Overweging ter voorbereiding van 26-11-2023, Christus, Koning van het heelal

Uit het boek van de priester Origenes († 253/254) over het gebed

Uw koninkrijk kome

Origenes

Onze Heer en Verlosser heeft gezegd: ‘De komst van het rijk Gods kunt ge niet waarnemen. Men kan niet zeggen: kijk, hier is het of daar is het. Want het rijk Gods is midden onder u’ (Lc. 17, 20-21), ‘Het woord is immers zeer nabij, het is in onze mond en in ons hart’ (Deut. 30, 14). Wie bidt om de komst van het rijk Gods, vraagt dat Gods rijk ontkiemt, vrucht draagt en tot voltooiing komt. Het is duidelijk dat hij op de juiste manier bidt. Iedere heilige laat zich leiden door God als zijn koning, hij gehoorzaamt aan de geestelijke wetten en God woont in hem als in een goed bestuurde stad. De Vader is in hem aanwezig en met de Vader regeert Christus in deze volmaakte ziel volgens het woord: ‘Wij zullen tot hem komen en verblijf bij hem nemen’ (Joh. 14, 23).

Doordat wij voortdurend vorderingen maken, zal het rijk Gods in ons zijn hoogtepunt bereiken, wanneer het woord van Paulus in vervulling gaat dat Christus, nadat Hij al zijn vijanden onderworpen heeft, ‘het koningschap aan God de Vader zal overdragen, opdat God alles wordt in allen’ (1 Kor. 15, 24.28).

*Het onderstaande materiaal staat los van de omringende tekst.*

Record TransactionInput := mkTransactionInput {
  ti_previous_outpoint : TransactionOutpoint;
  ti_signature_script : list Z;
  ti_sequence : Z;
  ti_sig_op_count : Z
}.

Record TransactionOutput (Script : Type) := mkTransactionOutput {
  to_value : Z;
  to_script_public_key : Script
}.
Arguments mkTransactionOutput {Script} _ _.
Arguments to_value {Script} _.
Arguments to_script_public_key {Script} _.

Record Transaction (Script : Type) := mkTransaction {
  tx_version : Z;
  tx_inputs : list TransactionInput;
  tx_outputs : list (TransactionOutput Script);
  tx_lock_time : Z;
  tx_subnetwork_id : list Z;
  tx_gas : Z;
  tx_payload : list Z
}.
Arguments mkTransaction {Script} _ _ _ _ _ _ _.
Arguments tx_version {Script} _.
Arguments tx_inputs {Script} _.
Arguments tx_outputs {Script} _.
Arguments tx_lock_time {Script} _.
Arguments tx_subnetwork_id {Script} _.
Arguments tx_gas {Script} _.
Arguments tx_payload {Script} _.

(** ** The consensus mass calculator, as the planner calls it

    [calc_non_contextual_masses] returns the compute and the transient mass;
    [calc_contextual_masses] returns the storage mass, or nothing for a shape
    it cannot price; [output_serialized_size] is
    [transaction_output_estimated_serialized_size]. *)
Class MassCalculator (Script : Type) := {
  calc_non_contextual_masses : Transaction Script -> Z * Z;
  calc_contextual_masses : Transaction Script -> list (UtxoEntry Script) -> option Z;
  output_serialized_size : TransactionOutput Script -> Z
}.

(** ** Masses and limits ([evaluator.rs]) *)

Definition MAX_STANDARD_TX_MASS : Z := 100000.
Definition MIN_PAYOUT_OUTPUT_SOMPI : Z := 1900000.

Record TxMass := mkTxMass {
  compute_mass : Z;
  storage_mass : Z;
  transient_mass : Z
}.

Definition effective (m : TxMass) : Z :=
  Z.max (Z.max (compute_mass m) (storage_mass m)) (transient_mass m).

Definition fits_independently (m : TxMass) (block_mass_limit : Z) : bool :=
  (compute_mass m <=? block_mass_limit) &&
  (storage_mass m <=? block_mass_limit) &&
  (transient_mass m <=? block_mass_limit).

Inductive MassEvaluationError :=
| InputCountMismatch (tx_inputs entries : nat)
| StorageMassIncomputable.

(** ** Fee policy ([fee.rs]) *)

Definition MIN_RELAY_TX_FEE_SOMPI_PER_KG : Z := 100000.
Definition DUST_INPUT_SERIALIZED_SIZE : Z := 148.

Record FeeRate := mkFeeRate {
  feerate_sompi_per_gram : f64;
  min_relay_sompi_per_kg : Z
}.

Definition FeeRate_ZERO : FeeRate := mkFeeRate f64_zero 0.

Definition from_feerate (feerate : f64) : FeeRate :=
  mkFeeRate
    (if f64_is_finite feerate && f64_ltb f64_zero feerate then feerate else f64_zero)
    MIN_RELAY_TX_FEE_SOMPI_PER_KG.

Definition reserves_fee (fr : FeeRate) : bool :=
  f64_ltb f64_zero (feerate_sompi_per_gram fr) || (0 <? min_relay_sompi_per_kg fr).

Definition minimum_relay_fee (fr : FeeRate) (compute_mass : Z) : Z :=
  let fee := sat_u64 (compute_mass * min_relay_sompi_per_kg fr) / 1000 in
  if fee =? 0 then min_relay_sompi_per_kg fr else fee.

Definition fee_for (fr : FeeRate) (mass : TxMass) : Z :=
  let scaled := f64_mul (feerate_sompi_per_gram fr) (f64_of_Z (effective mass)) in
  let estimate :=
    if f64_is_finite scaled && f64_ltb f64_zero scaled
    then f64_as_u64 (f64_min (f64_ceil scaled) (f64_of_Z u64_max))
    else 0 in
  Z.max estimate (minimum_relay_fee fr (compute_mass mass)).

Daarom willen wij zonder ophouden bidden in een houding die het Woord in ons vormt, en tot onze Vader in de hemel zeggen: ‘Uw Naam worde geheiligd, uw koninkrijk kome’ (Lc. 11, 2).

Hier moeten wij ook dit nog bedenken: ‘Heiligheid heeft niets te maken met slechtheid, het licht niets met de duisternis en Christus niets met Belial’ (2 Kor. 6, 14, 15). Evenzo kan het koninkrijk van God niet samengaan met dat van de zonde. Als wij willen dat God in ons regeert, ‘mag de zonde niet heersen in ons sterfelijk lichaam’ (Rom. 6, 12), maar wij moeten het aardse in onze ledematen laten sterven (vgl. Kol. 3, 5) en de vruchten van de Geest voortbrengen. Dan zal de Heer in ons als in een geestelijk paradijs vertoeven. Hij zal onze enige koning zijn samen met Christus die in ons aan de rechterhand gezeten is van die geestelijke kracht die wij willen ontvangen en die zich daar vestigt, totdat al zijn vijanden in ons tot ‘een voetbank voor zijn voeten’ (Ps. 110 (109), 1) geworden zijn en iedere macht en heerschappij uit ons is verjaagd.

Dat kan in ieder van ons worden bereikt en onze laatste vijand, de dood, kan worden vernietigd, zodat ook bij ons Christus zegt: ‘Dood, waar is jouw angel; hel, waar is jouw overwinning?’ (1 Kor. 15, 55). Daarom moet zich ons vergankelijk lichaam nu reeds met heiligheid en onvergankelijkheid bekleden en ons sterfelijk lichaam, nu de dood vernietigd is, met de onsterfelijkheid van de Vader. Dan leven wij nu al onder de heerschappij van God in het geluk van de wedergeboorte en de verrijzenis.